▸ **Work request**:
Return the run of lines below that opens with the line containing "(∀ bodies rest" and closes with the line containing "raw (frames c)", keeping each one exact.

Saved data entries
(** C21: the chat client. Whatever the interleaving of its two threads, the console
    input, the errors and the bytes that arrive: no handler is undefined. What has
    been written is an initial part of the messages of the lines typed so far, in
    order and each once; the rest is queued or posted. When the input has been
    read, nothing is posted or outstanding and no write has failed, all lines of
    the input have been written; after a failed write nothing is written any more,
    and what was queued is lost. A write is outstanding exactly while there is
    something to write and no write has failed; and if the server sends messages,
    however they are cut up, their texts are shown in order, every complete one. *)
Theorem chat_client_faithful cin c :
  reachable cin c →
  (∀ o, step c o → ∃ c', o = Ret c' ∧ reachable cin c') ∧
  sent c ++ write_msgs_ c ++ posted_msgs (io_service_ c) = message_of <$> typed c ∧
  (typing c = None → io_service_ c = [] → writing c = false → broken c = false →
     sent c = message_of <$> cin_lines (S (length cin)) cin) ∧
  (broken c = true → ∀ c', step c (Ret c') → sent c' = sent c ∧ broken c' = true) ∧
  Forall (λ l, msg_body (message_of l) = l ∧ wire (message_of l) = frame l) (typed c) ∧
  typed c `prefix_of` cin_lines (S (length cin)) cin ∧
  (typing c = Some [] → typed c = cin_lines (S (length cin)) cin) ∧
  (writing c = true ↔ write_msgs_ c ≠ [] ∧ broken c = false) ∧
  (∀ bodies rest tail, Forall (λ b, length b ≤ max_body_length) bodies → length tail < header_length →
     got c ++ rest = mjoin (frame <$> bodies) ++ tail →
     ∃ n, cout c = mjoin ((λ b, b ++ [newline]) <$> take n bodies) ∧
       raw (frames c) = mjoin (frame <$> take n bodies)).
Proof using Hjunk.
  intros Hr. pose proof (client_inv cin c Hr) as Hi. pose proof Hi as [Hm Hrd [Hf Hc] [Hw _] Ht Hty].
  split_and!; try done.
  - intros o Ho. destruct (client_inv_step cin c o Hi Ho) as (c' & -> & _). exists c'. split; [done|].
    by eapply reach_step.
  - intros Hn Hio Hwf Hb. rewrite Hty, Hn. cbn -[cin_lines]. rewrite app_nil_r. by apply (quiet_sent cin).
  - intros Hb c' Hst. by apply (broken_stays cin).
  - pose proof (cin_lines_short (S (length cin)) cin) as Hall. rewrite Hty in Hall.
    apply Forall_app in Hall as [Hall _]. eapply Forall_impl; [exact Hall|]. intros l Hl. cbn in Hl.
    unfold message_of. by rewrite body_framed, wire_framed.
  - rewrite Hty. by apply prefix_app_r.
  - intros E. rewrite Hty, E. cbn -[cin_lines]. by rewrite app_nil_r.
  - intros bodies rest tail Hb Htail Hgot. unfold got in Hgot. rewrite <-app_assoc in Hgot.
    destruct (frames_prefix _ _ _ _ Hf Hb Hgot Htail) as [[k Hpre] Hraw].
    exists (length (frames c)). split; [|done]. rewrite Hc, shown_bodies, Hpre.
    rewrite <-(length_fmap snd (frames c)). by rewrite take_app_length.
Qed.

End Main.

End ChatClient.

(** ** posix_chat_client.cpp *)
Module PosixChatClient.
Import Frames.

(** The two chains of operations: socket to output, and input to socket. *)
Inductive out_chain := o_connecting | o_none | o_header | o_body (hdr : bytes) | o_output (hdr : bytes).
Inductive in_chain := i_none | i_input | i_sending.

(** [frames], [chunks], [typed] and [sent] are what was shown, what was made of the
    input (with whether a newline ended it), all of the input that was read, and what
    was written to the socket; the program does not keep them. *)
Record posix_chat_client := mkPosix {
  is_open : bool;
  outs : out_chain;
  ins : in_chain;
  read_msg_ : chat_message;
  write_msg_ : chat_message;
  input_buffer_ : bytes;
  output_ : bytes;
  frames : list (bytes * bytes);
  chunks : list (bytes * bool);
  typed : bytes;
  sent : bytes;
}.

Definition close (c : posix_chat_client) : posix_chat_client :=
  mkPosix false (outs c) (ins c) (read_msg_ c) (write_msg_ c) (input_buffer_ c) (output_ c) (frames c) (chunks c)
    (typed c) (sent c).

Definition set_out (c : posix_chat_client) (m : chat_message) (o : out_chain) : posix_chat_client :=
  mkPosix (is_open c) o (ins c) m (write_msg_ c) (input_buffer_ c) (output_ c) (frames c) (chunks c)
    (typed c) (sent c).

Definition set_in (c : posix_chat_client) (i : in_chain) (extra : bytes) : posix_chat_client :=
  mkPosix (is_open c) (outs c) i (read_msg_ c) (write_msg_ c) (input_buffer_ c) (output_ c) (frames c) (chunks c)
    (typed c) (sent c ++ extra).

Definition posix_handle_connect (c : posix_chat_client) (error : error_code) : posix_chat_client :=
  if failed error then set_out c (read_msg_ c) o_none
  else set_in (set_out c (read_msg_ c) o_header) i_input [].

Definition posix_handle_read_header (c : posix_chat_client) (error : error_code) (hdr : bytes) : outcome posix_chat_client :=
  m ← store (read_msg_ c) 0 hdr;
  let '(good, m) := if failed error then (false, m) else decode_header m in
  if good then Ret (set_out c m (o_body hdr)) else Ret (close (set_out c m o_none)).

Definition posix_handle_read_body (c : posix_chat_client) (hdr : bytes) (error : error_code) (text : bytes) :
    outcome posix_chat_client :=
  m ← store (read_msg_ c) header_length text;
  if failed error then Ret (close (set_out c m o_none)) else Ret (set_out c m (o_output hdr)).

(** [handle_write_output], after [n] bytes of body and newline have been written. *)
Definition handle_write_output (c : posix_chat_client) (hdr : bytes) (error : error_code) (n : nat) :
    posix_chat_client :=
  let text := take n (msg_body (read_msg_ c) ++ [newline]) in
  let c' := mkPosix (is_open c) o_header (ins c) (read_msg_ c) (write_msg_ c) (input_buffer_ c)
              (output_ c ++ text) (frames c ++ [(hdr, msg_body (read_msg_ c))]) (chunks c) (typed c) (sent c) in
  if failed error then close (set_out c' (read_msg_ c) o_none) else c'.

(** A message of the first [n] characters of the input buffer, of which [n + skip]
    are taken out. *)
Definition send_input (c : posix_chat_client) (n skip : nat) : outcome posix_chat_client :=
  let msg := set_body_length (write_msg_ c) n in
  msg ← store msg header_length (take n (input_buffer_ c));
  Ret (mkPosix (is_open c) (outs c) i_sending (read_msg_ c) (encode_header msg)
         (drop (n + skip) (input_buffer_ c)) (output_ c) (frames c)
         (chunks c ++ [(take n (input_buffer_ c), bool_decide (skip = 1))]) (typed c) (sent c)).

(** [handle_read_input]; [length - 1] is computed in std::size_t. *)
Definition handle_read_input (c : posix_chat_client) (error : error_code) (length_ : nat) :
    outcome posix_chat_client :=
  if negb (failed error) then
    n ← size_sub length_ 1; send_input c n 1
  else if bool_decide (error = not_found) then send_input c (length (input_buffer_ c)) 0
  else Ret (close (set_in c i_none [])).

(** [posix_handle_write], after [n] bytes of the message have been written. *)
Definition posix_handle_write (c : posix_chat_client) (error : error_code) (n : nat) : posix_chat_client :=
  let c := set_in c (if failed error then i_none else i_input) (take n (wire (write_msg_ c))) in
  if failed error then close c else c.

(** [async_read_until] has put [data] into the buffer. *)
Definition fill (c : posix_chat_client) (data : bytes) : posix_chat_client :=
  mkPosix (is_open c) (outs c) (ins c) (read_msg_ c) (write_msg_ c) (input_buffer_ c ++ data) (output_ c)
    (frames c) (chunks c) (typed c ++ data) (sent c).

(** It succeeds with the length up to the first newline, and fails with [not_found]
    when the buffer is full and has none. *)
Definition input_result (buf : bytes) (error : error_code) (n : nat) : Prop :=
  length buf ≤ max_body_length ∧
  (error = success → ∃ l r, buf = l ++ newline :: r ∧ (newline ∉ l) ∧ n = S (length l)) ∧
  (error = not_found → length buf = max_body_length ∧ (newline ∉ buf)).

Section Main.
Context (junk : bytes) (Hjunk : length junk = header_length + max_body_length).

Definition posix_client_new : posix_chat_client :=
  mkPosix true o_connecting i_none (chat_message_new junk) (chat_message_new junk) [] [] [] [] [] [].

Inductive step : posix_chat_client → outcome posix_chat_client → Prop :=
  | step_connect c error : outs c = o_connecting → step c (Ret (posix_handle_connect c error))
  | step_header c error hdr :
      outs c = o_header → length hdr ≤ header_length →
      (failed error = false → length hdr = header_length) → step c (posix_handle_read_header c error hdr)
  | step_body c hdr error text :
      outs c = o_body hdr → length text ≤ body_length_ (read_msg_ c) →
      (failed error = false → length text = body_length_ (read_msg_ c)) →
      step c (posix_handle_read_body c hdr error text)
  | step_output c hdr error n :
      outs c = o_output hdr → (failed error = false → n = length (msg_body (read_msg_ c)) + 1) →
      step c (Ret (handle_write_output c hdr error n))
  | step_input c data error n :
      ins c = i_input → input_result (input_buffer_ c ++ data) error n →
      step c (handle_read_input (fill c data) error n)
  | step_write c error n :
      ins c = i_sending → (failed error = false → n = length (wire (write_msg_ c))) →
      step c (Ret (posix_handle_write c error n)).

Inductive reachable : posix_chat_client → Prop :=
  | reach_new : reachable posix_client_new
  | reach_step c c' : reachable c → step c (Ret c') → reachable c'.

(** A chunk is a line that fits the buffer with its newline, or a full buffer. *)
Definition chunk_ok (x : bytes * bool) : Prop :=
  (newline ∉ x.1) ∧ if x.2 then length x.1 < max_body_length else length x.1 = max_body_length.
Definition unchunk (l : list (bytes * bool)) : bytes :=
  mjoin ((λ x : bytes * bool, x.1 ++ if x.2 then [newline] else []) <$> l).

Definition outstanding (c : posix_chat_client) : bytes :=
  match ins c with i_sending => wire (write_msg_ c) | _ => [] end.

(** *** The invariant *)
Record inv (c : posix_chat_client) : Prop := {
  inv_msgs : msg_ok (read_msg_ c) ∧ length (data_ (write_msg_ c)) = header_length + max_body_length;
  inv_outs : match outs c with
             | o_body hdr => length hdr = header_length ∧ header_value hdr = Some (body_length_ (read_msg_ c))
             | o_output hdr =>
                 length hdr = header_length ∧ header_value hdr = Some (length (msg_body (read_msg_ c)))
             | _ => True
             end;
  inv_shown : frames_ok (frames c) ∧ output_ c `prefix_of` shown (frames c) ∧
              (outs c ≠ o_none → output_ c = shown (frames c));
  inv_chunks : Forall chunk_ok (chunks c) ∧ typed c = unchunk (chunks c) ++ input_buffer_ c;
  inv_sent : sent c ++ outstanding c `prefix_of` mjoin (frame <$> (chunks c).*1) ∧
             (ins c ≠ i_none → sent c ++ outstanding c = mjoin (frame <$> (chunks c).*1));
  inv_start : outs c = o_connecting → frames c = [] ∧ chunks c = [] ∧ sent c = [] ∧ ins c = i_none;
}.

Lemma posix_inv_new : inv posix_client_new.
Proof using Hjunk.
  split; cbn -[header_length max_body_length]; try done.
  - split; [|done]. split; cbn -[header_length max_body_length]; [done|lia].
  - split; [constructor|done].
Qed.

Lemma inv_set_out c m o :
  inv c → msg_ok m → o ≠ o_connecting →
  match o with
  | o_body hdr => length hdr = header_length ∧ header_value hdr = Some (body_length_ m)
  | o_output hdr => length hdr = header_length ∧ header_value hdr = Some (length (msg_body m))
  | _ => True
  end →
  (o ≠ o_none → outs c ≠ o_none) → inv (set_out c m o).
Proof.
  intros [[Hm Hw] Ho (Hf & Hp & Hs) Hc Hse Hst] Hm' Hne Hox Hn. split; cbn; try done.
  split_and!; [done..|]. intros H. apply Hs. by apply Hn.
Qed.

Lemma posix_inv_close c : inv c → inv (close c).
Proof. intros []. by split. Qed.

Lemma posix_inv_connect c error : inv c → outs c = o_connecting → inv (posix_handle_connect c error).
Proof.
  intros Hi Ho. destruct Hi as [[Hm Hw] Hox (Hf & Hp & Hs) Hc Hse Hst].
  destruct (Hst Ho) as (E1 & E2 & E3 & E4). unfold posix_handle_connect.
  destruct (failed error); split; cbn; try done.
  - split_and!; [done..|]. intros _. apply Hs. by rewrite Ho.
  - rewrite E2, E3. by split.
Qed.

▸ **Result for this task**:
  (∀ bodies rest tail, Forall (λ b, length b ≤ max_body_length) bodies → length tail < header_length →
     got c ++ rest = mjoin (frame <$> bodies) ++ tail →
     ∃ n, cout c = mjoin ((λ b, b ++ [newline]) <$> take n bodies) ∧
       raw (frames c) = mjoin (frame <$> take n bodies)).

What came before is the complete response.